(** X1.  In ladder mode the cache only grows: an entry that is in the cache,
    positive or negative, is still there with the same value after a record
    is resolved and after a whole run over rows, also when the run ends in
    an exception. *)
Theorem ladder_cache_only_grows (service : Service.oracle)
  (r : Geocoding.row) (df : list Geocoding.row) (st : Geocoding.state)
  (q : string) (v : option Service.coords)
  (Hin : Geocoding.cache st !! q = Some v) :
  Geocoding.cache (snd (Geocoding.geocode_row service r st)) !! q = Some v /\
  Geocoding.cache (snd (Geocoding.geocode_rows service df st)) !! q = Some v.
Proof.
  split; eapply lookup_weaken; try exact Hin.
  - apply LadderMore.try_queries_grows.
  - apply LadderMore.geocode_rows_grows.
Qed.

Lemma ladder_cache_only_grows_witness :
  let service : Service.oracle := fun _ _ => Service.Located 10 77 in
  let r := {| Geocoding.place := Some "Munnar";
              Geocoding.range := None;
              Geocoding.district := Some "Idukki" |} in
  let st := {| Geocoding.cache := {[ "munnar, , idukki, Kerala, India" := None ]};
               Geocoding.calls := [] |} in
  Geocoding.cache (snd (Geocoding.geocode_row service r st))
    !! "munnar, , idukki, Kerala, India" = Some None /\
  Geocoding.cache (snd (Geocoding.geocode_rows service [r; r] st))
    !! "munnar, , idukki, Kerala, India" = Some None.
Proof.
  intros service r st.
  apply (ladder_cache_only_grows service r [r; r] st
           "munnar, , idukki, Kerala, India" None).
  reflexivity.
Defined.

(** X2.  In ladder mode an answer is stable for the rest of the run: once a
    record has been resolved, with coordinates or with none, resolving the
    same record again gives the same answer from the cache alone, without a
    call and without a change of the cache; this holds right away, after any
    further rows, and in every world whose cache contains the entries the
    resolution left. *)
Theorem ladder_answer_stable (service : Service.oracle)
  (r : Geocoding.row) (st st' : Geocoding.state) (a : option Service.coords)
  (Hfirst : Geocoding.geocode_row service r st = (Eff.Return a, st')) :
  Geocoding.geocode_row service r st' = (Eff.Return a, st') /\
  (forall df,
     let st2 := snd (Geocoding.geocode_rows service df st') in
     Geocoding.geocode_row service r st2 = (Eff.Return a, st2)) /\
  (forall st2, Geocoding.cache st' ⊆ Geocoding.cache st2 ->
     Geocoding.geocode_row service r st2 = (Eff.Return a, st2)).
Proof.
  assert (H : forall st2, Geocoding.cache st' ⊆ Geocoding.cache st2 ->
            Geocoding.geocode_row service r st2 = (Eff.Return a, st2)).
  { intros st2. apply (LadderMore.try_queries_stable service _ st st' a Hfirst). }
  split; [apply H; reflexivity|]. split; [|exact H].
  intros df st2. apply H, LadderMore.geocode_rows_grows.
Qed.

Lemma ladder_answer_stable_witness :
  let service : Service.oracle := fun _ q =>
    if String.eqb q "munnar, idukki, Kerala, India"
    then Service.Located 10 77 else Service.NoMatch in
  let r := {| Geocoding.place := Some "Munnar";
              Geocoding.range := Some "Anamudi";
              Geocoding.district := Some "Idukki" |} in
  let st' := snd (Geocoding.geocode_row service r Geocoding.init) in
  Geocoding.geocode_row service r st' = (Eff.Return (Some (10, 77)%float), st').
Proof.
  intros service r st'.
  assert (Hfirst : Geocoding.geocode_row service r Geocoding.init
                   = (Eff.Return (Some (10, 77)%float), st'))
    by (vm_compute; reflexivity).
  exact (proj1 (ladder_answer_stable service r Geocoding.init st' _ Hfirst)).
Defined.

::::

To do ▸
Exactly reproduce the lines of the data above that run from the line containing "Geocoding.geocode_row service r st2 = (Eff.Return a, st2)) /\" through the final one.

Answer area ▸
     Geocoding.geocode_row service r st2 = (Eff.Return a, st2)) /\
  (forall st2, Geocoding.cache st' ⊆ Geocoding.cache st2 ->
     Geocoding.geocode_row service r st2 = (Eff.Return a, st2)).
Proof.
  assert (H : forall st2, Geocoding.cache st' ⊆ Geocoding.cache st2 ->
            Geocoding.geocode_row service r st2 = (Eff.Return a, st2)).
  { intros st2. apply (LadderMore.try_queries_stable service _ st st' a Hfirst). }
  split; [apply H; reflexivity|]. split; [|exact H].
  intros df st2. apply H, LadderMore.geocode_rows_grows.
Qed.

Lemma ladder_answer_stable_witness :
  let service : Service.oracle := fun _ q =>
    if String.eqb q "munnar, idukki, Kerala, India"
    then Service.Located 10 77 else Service.NoMatch in
  let r := {| Geocoding.place := Some "Munnar";
              Geocoding.range := Some "Anamudi";
              Geocoding.district := Some "Idukki" |} in
  let st' := snd (Geocoding.geocode_row service r Geocoding.init) in
  Geocoding.geocode_row service r st' = (Eff.Return (Some (10, 77)%float), st').
Proof.
  intros service r st'.
  assert (Hfirst : Geocoding.geocode_row service r Geocoding.init
                   = (Eff.Return (Some (10, 77)%float), st'))
    by (vm_compute; reflexivity).
  exact (proj1 (ladder_answer_stable service r Geocoding.init st' _ Hfirst)).
Defined.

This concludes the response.